Rene Baterip, a 79-year-old who lives in an enhanced sheltered housing scheme, spoke to us about the standard of care support by staff and how residents are forced to look after one another:

“It has deteriorated over the years, and I find now that you have got residents looking after residents, because often staff are not here or the staff haven’t got the expertise, or its getting near going home time for the staff and they do not want to get involved.”

Another important issue is end of life care provision in local communities.

Dr Adam, who is also a Clinical Lead for End of Life Care in the East Midlands told us that:

“…the district nurses are the most stretched. If someone is dying at home and they have breathlessness or pain, we have already prescribed everything they need, the link is that the district nurse needs to come out and administer that medication and that can take 2 hours on average, and if you are in pain or looking after someone in pain that is a long time. I think the service gaps are the nursing teams, people on the ground that can go out and administer.”

Week four, 29th Jan – 2nd Feb 2018: Future health and care provision

In the final week of our campaign, we will build on our vision for health and care. Unification of the system is our primary focus. By getting health and care providers working more closely with every generation in our communities there is an opportunity to deliver greater collective wellbeing across society.

There needs to be better coordination between health and care professionals across local communities. Dr Joshi, whom we interviewed, also spoke of his own medical practice and how it approaches integrating health and care:

“…we got a social care worker to work with us. Later we were also able to get a mental health nurse too. So, the key idea was to look at a patient’s health and social care needs, including mental health, a holistic approach.”

So why now?

We need a new settlement supported on a cross-party basis in Parliament. The settlement could be delivered by establishing a Care Covenant – a new agreement between the state and the public – which sets out a clear commitment to support the health and care needs of everyone.

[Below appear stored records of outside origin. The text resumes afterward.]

Definition kvs_result_code (r : kvs_result) : Z :=
  match r with
  | KVS_SUCCESS => 0
  | KVS_ERR_BUFFER_SMALL => 1
  | KVS_ERR_DEV_CAPAPCITY => 2
  | KVS_ERR_DEV_NOT_EXIST => 3
  | KVS_ERR_KS_CAPACITY => 4
  | KVS_ERR_KS_EXIST => 5
  | KVS_ERR_KS_INDEX => 6
  | KVS_ERR_KS_NAME => 7
  | KVS_ERR_KS_NOT_EXIST => 8
  | KVS_ERR_KS_NOT_OPEN => 9
  | KVS_ERR_KS_OPEN => 10
  | KVS_ERR_ITERATOR_FILTER_INVALID => 11
  | KVS_ERR_ITERATOR_MAX => 12
  | KVS_ERR_ITERATOR_NOT_EXIST => 13
  | KVS_ERR_ITERATOR_OPEN => 14
  | KVS_ERR_KEY_LENGTH_INVALID => 15
  | KVS_ERR_KEY_NOT_EXIST => 16
  | KVS_ERR_OPTION_INVALID => 17
  | KVS_ERR_PARAM_INVALID => 18
  | KVS_ERR_SYS_IO => 19
  | KVS_ERR_VALUE_LENGTH_INVALID => 20
  | KVS_ERR_VALUE_OFFSET_INVALID => 21
  | KVS_ERR_VALUE_OFFSET_MISALIGNED => 22
  | KVS_ERR_VALUE_UPDATE_NOT_ALLOWED => 23
  | KVS_ERR_DEV_NOT_OPENED => 24
  end.

(** The table [code_map] of the emulator driver. *)
Definition code_map (r : kv_result) : kvs_result :=
  match r with
  | KV_SUCCESS => KVS_SUCCESS
  | KV_WRN_MORE => KVS_ERR_SYS_IO
  | KV_ERR_DEV_CAPACITY => KVS_ERR_KS_CAPACITY
  | KV_ERR_DEV_INIT => KVS_ERR_SYS_IO
  | KV_ERR_DEV_INITIALIZED => KVS_ERR_SYS_IO
  | KV_ERR_DEV_NOT_EXIST => KVS_ERR_DEV_NOT_EXIST
  | KV_ERR_DEV_SANITIZE_FAILED => KVS_ERR_SYS_IO
  | KV_ERR_ITERATOR_NOT_EXIST => KVS_ERR_ITERATOR_NOT_EXIST
  | KV_ERR_ITERATOR_ALREADY_OPEN => KVS_ERR_ITERATOR_OPEN
  | KV_ERR_KEY_INVALID => KVS_ERR_SYS_IO
  | KV_ERR_KEY_LENGTH_INVALID => KVS_ERR_KEY_LENGTH_INVALID
  | KV_ERR_KEY_NOT_EXIST => KVS_ERR_KEY_NOT_EXIST
  | KV_ERR_NS_DEFAULT => KVS_ERR_SYS_IO
  | KV_ERR_NS_INVALID => KVS_ERR_SYS_IO
  | KV_ERR_OPTION_INVALID => KVS_ERR_OPTION_INVALID
  | KV_ERR_PARAM_INVALID => KVS_ERR_PARAM_INVALID
  | KV_ERR_PURGE_IN_PRGRESS => KVS_ERR_SYS_IO
  | KV_ERR_SYS_IO => KVS_ERR_SYS_IO
  | KV_ERR_VALUE_LENGTH_INVALID => KVS_ERR_VALUE_LENGTH_INVALID
  | KV_ERR_VALUE_LENGTH_MISALIGNED => KVS_ERR_VALUE_OFFSET_MISALIGNED
  | KV_ERR_VALUE_OFFSET_INVALID => KVS_ERR_VALUE_OFFSET_INVALID
  | KV_ERR_VENDOR => KVS_ERR_SYS_IO
  | KV_ERR_PERMISSION => KVS_ERR_SYS_IO
  | KV_ERR_MISALIGNED_VALUE_OFFSET => KVS_ERR_VALUE_OFFSET_MISALIGNED
  | KV_ERR_BUFFER_SMALL => KVS_ERR_BUFFER_SMALL
  | KV_ERR_DEV_MAX_NS => KVS_ERR_SYS_IO
  | KV_ERR_ITERATOR_COND_INVALID => KVS_ERR_ITERATOR_FILTER_INVALID
  | KV_ERR_KEY_EXIST => KVS_ERR_VALUE_UPDATE_NOT_ALLOWED
  | KV_ERR_NS_ATTAHED => KVS_ERR_SYS_IO
  | KV_ERR_NS_CAPACITY => KVS_ERR_KS_CAPACITY
  | KV_ERR_NS_NOT_ATTACHED => KVS_ERR_SYS_IO
  | KV_ERR_QUEUE_CQID_INVALID => KVS_ERR_SYS_IO
  | KV_ERR_QUEUE_SQID_INVALID => KVS_ERR_SYS_IO
  | KV_ERR_QUEUE_DELETION_INVALID => KVS_ERR_SYS_IO
  | KV_ERR_QUEUE_MAX_QUEUE => KVS_ERR_SYS_IO
  | KV_ERR_QUEUE_QID_INVALID => KVS_ERR_SYS_IO
  | KV_ERR_QUEUE_QSIZE_INVALID => KVS_ERR_SYS_IO
  | KV_ERR_TIMEOUT => KVS_ERR_SYS_IO
  | KV_ERR_UNCORRECTIBLE => KVS_ERR_SYS_IO
  | KV_ERR_QUEUE_IN_SHUTDOWN => KVS_ERR_SYS_IO
  | KV_ERR_QUEUE_IS_FULL => KVS_ERR_SYS_IO
  | KV_ERR_COMMAND_SUBMITTED => KVS_ERR_SYS_IO
  | KV_ERR_TOO_MANY_ITERATORS_OPEN => KVS_ERR_ITERATOR_MAX
  | KV_ERR_SYS_BUSY => KVS_ERR_SYS_IO
  | KV_ERR_COMMAND_INITIALIZED => KVS_ERR_SYS_IO
  | KV_ERR_DD_UNSUPPORTED_CMD => KVS_ERR_SYS_IO
  | KV_ERR_ITERATE_REQUEST_FAIL => KVS_ERR_SYS_IO
  | KV_ERR_DD_UNSUPPORTED => KVS_ERR_SYS_IO
  | KV_ERR_KEYSPACE_INVALID => KVS_ERR_SYS_IO
  end.
(* ===== verification/KvsDriver.v ===== *)
(** * The driver interface of the API

    [class KvsDriver] ([private_types.h]): what the front end expects of a
    driver.  The methods are the fields of a type class; the laws state, for the
    synchronous calls, that a driver keeps one finite map per key space.  The
    front end's theorems are proved from the laws; the drivers of the emulator and
    of the kernel are instances. *)

From stdpp Require Import base numbers list gmap.
From S2P Require Import Prelude.
From S2P Require Import AdiTypes.
From S2P Require Import EmulInv.
From S2P Require Import EmulSpec.
From S2P Require Import Device.
From S2P Require Import KvsTypes.

(** ** Data of the interface *)

(** The flag [syncio] with the arguments only an asynchronous call uses. *)
Inductive io_mode :=
| Sync
| Async (private1 private2 : Z) (post_fn : option Z).

Record kvs_exist_list := KvsExistList {
  el_num_keys : Z;
  el_length : Z;
  el_result_buffer : option (list byte)
}.

(** ** The methods

    The first argument is the key space id of the handle; the structures that a
    call writes to are returned with it. *)
Class KvsDriver (D : Type) := {
  store_tuple : Z -> kvs_key -> kvs_value -> Z -> io_mode -> D -> dev_outcome (kvs_result * D);
  retrieve_tuple : Z -> kvs_key -> kvs_value -> bool -> io_mode -> D ->
    dev_outcome (kvs_result * kvs_value * D);
  delete_tuple : Z -> kvs_key -> bool -> io_mode -> D -> dev_outcome (kvs_result * D);
  exist_tuple : Z -> list kvs_key -> kvs_exist_list -> io_mode -> D ->
    dev_outcome (kvs_result * kvs_exist_list * D);
  create_iterator : Z -> Z -> Z -> Z -> Z -> D -> dev_outcome (kvs_result * Z * D);
  delete_iterator : Z -> D -> dev_outcome (kvs_result * D);
  iterator_next : Z -> kvs_iterator_list -> io_mode -> D ->
    dev_outcome (kvs_result * kvs_iterator_list * D);
  get_used_size : D -> dev_outcome (kvs_result * option Z * D);   (* [None]: not written *)
  get_total_size : D -> dev_outcome (kvs_result * option Z * D)
}.

(** ** What a driver promises *)

(** Keys and values with the bytes they announce, and lengths the API allows. *)
Definition drv_key_ok (k : kvs_key) : Prop :=
  key_ok k /\ KVS_MIN_KEY_LENGTH <= k_length k <= KVS_MAX_KEY_LENGTH.
Definition drv_value_ok (v : kvs_value) : Prop :=
  value_ok v /\ 0 <= v_length v <= KVS_MAX_VALUE_LENGTH /\
  0 <= v_offset v < 2 ^ 32 /\ v_offset v mod KVS_ALIGNMENT_UNIT = 0.

(** Storing in a map: the answer and the new map. *)
Definition map_store (st_type : Z) (k v : list byte) (m : bytes_map) : kvs_result * bytes_map :=
  match m !! k with
  | Some _ => if st_type =? KVS_STORE_NOOVERWRITE then (KVS_ERR_VALUE_UPDATE_NOT_ALLOWED, m)
              else (KVS_SUCCESS, <[k := v]> m)
  | None => (KVS_SUCCESS, <[k := v]> m)
  end.

(** Reading from a map: the answer and the caller's structure.  The size
    reported is what the value has from the offset on; [unread] is what a failed
    read leaves in the structure, which depends on the driver. *)
Definition map_retrieve (unread : kvs_value -> kvs_value) (k : list byte) (value : kvs_value)
    (m : bytes_map) : kvs_result * kvs_value :=
  let off := v_offset value in
  match m !! k with
  | None => (KVS_ERR_KEY_NOT_EXIST, unread value)
  | Some d =>
      if bool_decide (off <> 0 /\ lenZ d <= off)
      then (KVS_ERR_VALUE_OFFSET_INVALID, unread value)
      else
        let data := slice off (v_length value) d in
        (if bool_decide (v_length value < lenZ d - off) then KVS_ERR_BUFFER_SMALL else KVS_SUCCESS,
         KvValue (memcpy_at 0 data <$> v_value value) (lenZ data) (lenZ d -32 off) off)
  end.

Definition map_delete (err : bool) (k : list byte) (m : bytes_map) : kvs_result * bytes_map :=
  match m !! k with
  | Some _ => (KVS_SUCCESS, delete k m)
  | None => (if err then KVS_ERR_KEY_NOT_EXIST else KVS_SUCCESS, m)
  end.

Class KvsDriverLaws (D : Type) `{!KvsDriver D} := {
  drv_ok : D -> Prop;                       (* in service, no call outstanding *)
  drv_abs : D -> astore;                    (* the contents of the key spaces *)
  drv_read_ok : kvs_value -> Prop;          (* the structures a read may be given *)
  drv_unread : kvs_value -> kvs_value;      (* what a failed read makes of them *)
  law_drv_spaces d : drv_ok d -> length (drv_abs d) = 2%nat;
  law_drv_read_ok buf n : 0 <= n -> drv_read_ok (KvValue (Some buf) n 0 0);
  law_store_tuple d ks key value st :
    drv_ok d -> ks_ok ks -> drv_key_ok key -> drv_value_ok value ->
    st = KVS_STORE_POST \/ st = KVS_STORE_NOOVERWRITE ->
    let '(r, m) := map_store st (key_bytes key) (value_bytes value) (as_ks ks (drv_abs d)) in
    exists d', store_tuple ks key value st Sync d = Ret (r, d') /\ drv_ok d' /\
      drv_abs d' = as_update ks (fun _ => m) (drv_abs d);
  law_retrieve_tuple d ks key value :
    drv_ok d -> ks_ok ks -> drv_key_ok key -> drv_value_ok value ->
    drv_read_ok value -> v_length value mod KVS_VALUE_LENGTH_ALIGNMENT_UNIT = 0 ->
    let '(r, value') := map_retrieve drv_unread (key_bytes key) value (as_ks ks (drv_abs d)) in
    exists d', retrieve_tuple ks key value false Sync d = Ret (r, value', d') /\ drv_ok d' /\
      drv_abs d' = drv_abs d;
  law_delete_tuple d ks key err :
    drv_ok d -> ks_ok ks -> drv_key_ok key ->
    let '(r, m) := map_delete err (key_bytes key) (as_ks ks (drv_abs d)) in
    exists d', delete_tuple ks key err Sync d = Ret (r, d') /\ drv_ok d' /\
      drv_abs d' = as_update ks (fun _ => m) (drv_abs d);
  law_exist_tuple d ks key n b :
    drv_ok d -> ks_ok ks -> drv_key_ok key ->
    exists d', exist_tuple ks [key] (KvsExistList n 1 (Some [b])) Sync d =
      Ret (KVS_SUCCESS,
           KvsExistList n 1 (Some [if bool_decide (is_Some (as_ks ks (drv_abs d) !! key_bytes key))
                                   then Byte.x01 else Byte.x00]), d') /\
      drv_ok d' /\ drv_abs d' = drv_abs d
}.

We are nearing a critical tipping point in adult social care. The government’s consultation this summer is an opportunity for us all to demand a step-change in our approach to care and embrace new ways of working to address the challenges that lie ahead.

In our most recent policy paper, Securing the Future, we challenged leaders from the public, private and third sectors to help us explore the potential for future health and care provision. The paper explores a range of topics including intergenerational fairness, technological advancements and the role of the social care workforce, both paid and unpaid. One of the core themes that came out of the paper was a frustration that longevity is often viewed negatively. It is important to look at the positive aspects of living longer and work towards building care provision that is responsive to changing needs. The paper is clear in its conclusion – we need a new National Care Plan, complemented by Future Care Guarantees to support better independent living in old age and adult social care provision that is fit for the long-term.


Our campaign aims to raise awareness of these issues to a wider audience by continuing this debate with leaders from the public, private and charitable sectors. Working together, we want to discuss how we can support a new approach to adult social care in the form of a new National Care Plan. We hope that the Government considers our campaign and the practical recommendations put forward to address the current gaps in care provision across local communities. By supporting a community response to loneliness, embracing new technology to assist independent living, offering support for unpaid carers and a new social care workforce plan, we can establish a care system capable of meeting the demands of our ageing population.